If you’ve ever been near a Hollister store, you know that it reeks of mildewy cologne spilt in a hot bathroom. But you also may know that its storefront is inaccessible to those with disabilities, as they are made to look like porches to “surf shacks,” stairs included (as you can see above). After a four-year class-action lawsuit against the company for discrimination, a judge has ruled that Hollister’s stores violate the Americans With Disabilities Act.

Here is a link to the original story in the Colorado Independent.  Thanks to Susan Greene for the excellent coverage!
Updated to add Qusair Mohamedbhai’s blog post, providing some excellent context for the case.
Update 2:  It’s been picked up by something called Madame Noire.  (h/t Sam Bagenstos (@sbagen)).
[Cross-posted at FoxRobBlog.]

Lactation: I don’t think that word means what you think it means.

Though what this judge thought it meant is beyond me.  The awesome Barry Roseman posts a quote of the day for a bunch of us civil rights lawyer types.  Here was today’s:

The commission says that the company fired [Donnica Venters] because she wanted to pump breast-milk.  Discrimination because of pregnancy, childbirth, or a related medical discrimination is unlawful.  Related conditions can include cramping, dizziness, and nausea while pregnant.

Even if the company’s claim that she was fired for abandonment is meant to hide the real reason — she was wanted to pump breast-milk — lactation is not pregnancy, childbirth, or a related medical condition.   She gave birth on December 11, 2009.  After that day, she was no longer pregnant and her pregnancy-related conditions ended.

Firing someone because of lactation or breast-pumping is not sex discrimination.*

Hold on.  You may have missed the last line, so I’ll re-WordPress-special-quote-function it:

Firing someone because of lactation or breast-pumping is not sex discrimination.

Makes total sense:  none of the men were permitted to lactate or pump breast milk at work either.  QED!

*****************

* EEOC v. Housing Funding II, Ltd., 11-cv-02442 (S.D. Tex. Feb. 2, 2012), slip op. at 2.

File under “o” for occasionally we make some progress

One of the (many many) things I love about legal research is that you can get swept up in the interesting stories that cases tell, many of them totally irrelevant to the point you’re researching.   This is also a happy by-product of ADD.   I think of it as the legal research scenic route, and have no fear, I don’t bill for it.
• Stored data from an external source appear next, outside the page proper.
Lemma collect_all_exact patterns (seq : list U) greeks :
  Forall plain_pattern patterns →
  Forall (λ m, ∃ items, control_kr m = KDict items ∧ plain_items items) seq →
  ∃ ok greeks',
    NPConstruction.collect_all control_kr patterns seq greeks
    = Ret (ok, greeks') ∧
    (ok = true ↔ has_keys patterns seq) ∧
    (∀ x v, greeks_has greeks' x v →
            greeks_has greeks x v ∨ binds patterns seq x v).
Proof.
  intros Hpat. revert seq greeks.
  induction Hpat as [|tmpl patterns Htmpl _ IH]; intros seq greeks Hseq.
  { exists true, greeks. split_and!; [done| |by left].
    split; [|done]. by intros _ i ??????. }
  destruct Hseq as [|m seq (items & Hm & Hitems) Hseq].
  { exists true, greeks. split_and!; [done| |by left].
    split; [|done]. by intros _ i ???????. }
  simpl. rewrite Hm.
  destruct (collect_plain_exact tmpl items greeks Htmpl Hitems)
    as (ok1 & greeks1 & Heq1 & Hiff1 & Hsrc1).
  rewrite Heq1. destruct ok1.
  - destruct (IH seq greeks1 Hseq) as (ok & greeks' & Heq & Hiff & Hsrc).
    exists ok, greeks'. split_and!; [done|..].
    + rewrite Hiff. split.
      * intros Hall [|i] tmpl' m' items' key value; simpl.
        -- intros [= <-] [= <-] Hm'. rewrite Hm in Hm'.
           injection Hm' as <-. by apply Hiff1.
        -- apply Hall.
      * intros Hall i tmpl' m' items' key value.
        apply (Hall (S i)).
    + intros x v Hhas.
      destruct (Hsrc x v Hhas)
        as [Hold|(i & tmpl' & m' & items' & key & ?)].
      * destruct (Hsrc1 x v Hold) as [?|(key & ? & ? & ?)]; [by left|].
        right. by exists 0, tmpl, m, items, key.
      * right. by exists (S i), tmpl', m', items', key.
  - exists false, greeks1. split_and!; [done|..].
    + split; [done|]. intros Hall. apply Hiff1.
      intros key value Hin. by apply (Hall 0 tmpl m items key value).
    + intros x v Hhas.
      destruct (Hsrc1 x v Hhas) as [?|(key & ? & ? & ?)]; [by left|].
      right. by exists 0, tmpl, m, items, key.
Qed.

Lemma values_all_single (greeks : gmap string (gset string)) :
  forallb (λ xv : string * gset string, bool_decide (size xv.2 ≤ 1))
    (map_to_list greeks) = true ↔
  ∀ x v1 v2, greeks_has greeks x v1 → greeks_has greeks x v2 → v1 = v2.
Proof.
  rewrite forallb_forall. split.
  - intros Hall x v1 v2 (values & Hx & H1) (values' & Hx' & H2).
    rewrite Hx in Hx'. injection Hx' as <-.
    destruct (decide (v1 = v2)) as [|Hne]; [done|].
    pose proof (two_values_size values v1 v2 H1 H2 Hne).
    specialize (Hall (x, values)). rewrite bool_decide_eq_true in Hall.
    simpl in Hall. assert (size values ≤ 1); [|lia]. apply Hall.
    apply (proj1 (list_elem_of_In _ _)). by apply elem_of_map_to_list.
  - intros Hone [x values] Hin%list_elem_of_In%elem_of_map_to_list.
    apply bool_decide_eq_true. simpl.
    destruct (decide (size values ≤ 1)) as [|Hbig]; [done|]. exfalso.
    destruct (set_choose_L values) as [v1 H1].
    { intros ->. rewrite size_empty in Hbig. lia. }
    destruct (set_choose_L (values ∖ {[v1]})) as [v2 H2].
    { intros Hempty. apply Hbig.
      assert (values = {[v1]}) as Hv.
      { apply set_eq. intros y. rewrite elem_of_singleton. split.
        - intros Hy. destruct (decide (y = v1)) as [|Hne]; [done|].
          assert (y ∈ values ∖ {[v1]}) as Hy' by set_solver.
          rewrite Hempty in Hy'. by apply elem_of_empty in Hy'.
        - by intros ->. }
      rewrite Hv. by rewrite size_singleton. }
    assert (v1 = v2); [|set_solver].
    apply (Hone x); exists values; split; [done| |done|]; set_solver.
Qed.

(** X14: [last_check] on a sequence as long as the rule, when the patterns
    bind every key to a text that is not empty and the attribute maps of
    the units hold text: it raises nothing, and it returns [True] exactly
    when every unit has every key of its pattern and no variable is
    bound to two different values. *)
Theorem last_check_plain (self : NPConstruction.t (M:=M) (Op:=Op))
    (seq : list U) :
  length seq = length (NPConstruction.matchers self) →
  Forall plain_pattern (pattern <$> NPConstruction.matchers self) →
  Forall (λ m, ∃ items, control_kr m = KDict items ∧ plain_items items) seq →
  ∃ b,
    NPConstruction.last_check pattern control_kr self seq = Ret b ∧
    (b = true ↔
     has_keys (pattern <$> NPConstruction.matchers self) seq ∧
     ∀ x v1 v2,
       binds (pattern <$> NPConstruction.matchers self) seq x v1 →
       binds (pattern <$> NPConstruction.matchers self) seq x v2 →
       v1 = v2).
Proof.
  intros Hlen Hpat Hseq. unfold NPConstruction.last_check.
  rewrite decide_False by (rewrite length_fmap; lia).
  destruct (collect_all_exact _ seq ∅ Hpat Hseq)
    as (ok & greeks & Heq & Hiff & Hsrc).
  destruct (collect_all_plain control_kr _ seq ∅ Hpat Hseq)
    as (ok' & greeks'' & Heq' & _ & Hbind).
  rewrite Heq in Heq'. injection Heq' as <- <-.
  rewrite Heq. destruct ok.
  - eexists. split; [done|]. rewrite values_all_single. split.
    + intros Hone. split; [by apply Hiff|].
      intros x v1 v2 (i & ti & mi & di & ki & ? & ? & ? & ? & ? & ?)
        (j & tj & mj & dj & kj & ? & ? & ? & ? & ? & ?).
      apply (Hone x).
      * by apply (Hbind eq_refl i ti mi di ki).
      * by apply (Hbind eq_refl j tj mj dj kj).
    + intros [_ Hcons] x v1 v2 H1 H2.
      destruct (Hsrc x v1 H1) as [(? & Hl & _)|B1];
        [by rewrite lookup_empty in Hl|].
      destruct (Hsrc x v2 H2) as [(? & Hl & _)|B2];
        [by rewrite lookup_empty in Hl|].
      by apply (Hcons x).
  - exists false. split; [done|]. split; [done|].
    intros [Hkeys _]. by apply Hiff.
Qed.
End text_patterns.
Today’s scenic route was not so scenic, but was instead a startling history lesson.  I’ll let it speak for itself:

The Court notes that until 1950, the National Association of Real Estate Boards (NAREB) counseled its members to maintain segregated neighborhoods in the interest of maintaining property values. The Code of Ethics of the NAREB provided until then that:  ‘A REALTOR SHOULD NEVER BE INSTRUMENTAL IN INTRODUCING INTO A NEIGHBORHOOD A CHARACTER OF PROPERTY OR OCCUPANCY, MEMBERS OF ANY RACE OR NATIONALITY, OR ANY INDIVIDUALS WHOSE PRESENCE WILL CLEARLY BE DETRIMENTAL TO PROPERTY VALUES IN THAT NEIGHBORHOOD.’

Zuch v. Hussey, 394 F. Supp. 1028, 1054 n.12 (E.D. Mich. 1975).

So, yeah, we’ve made some progress.

Gratuitous political comment:  and this is what Ron Paul would take us back to.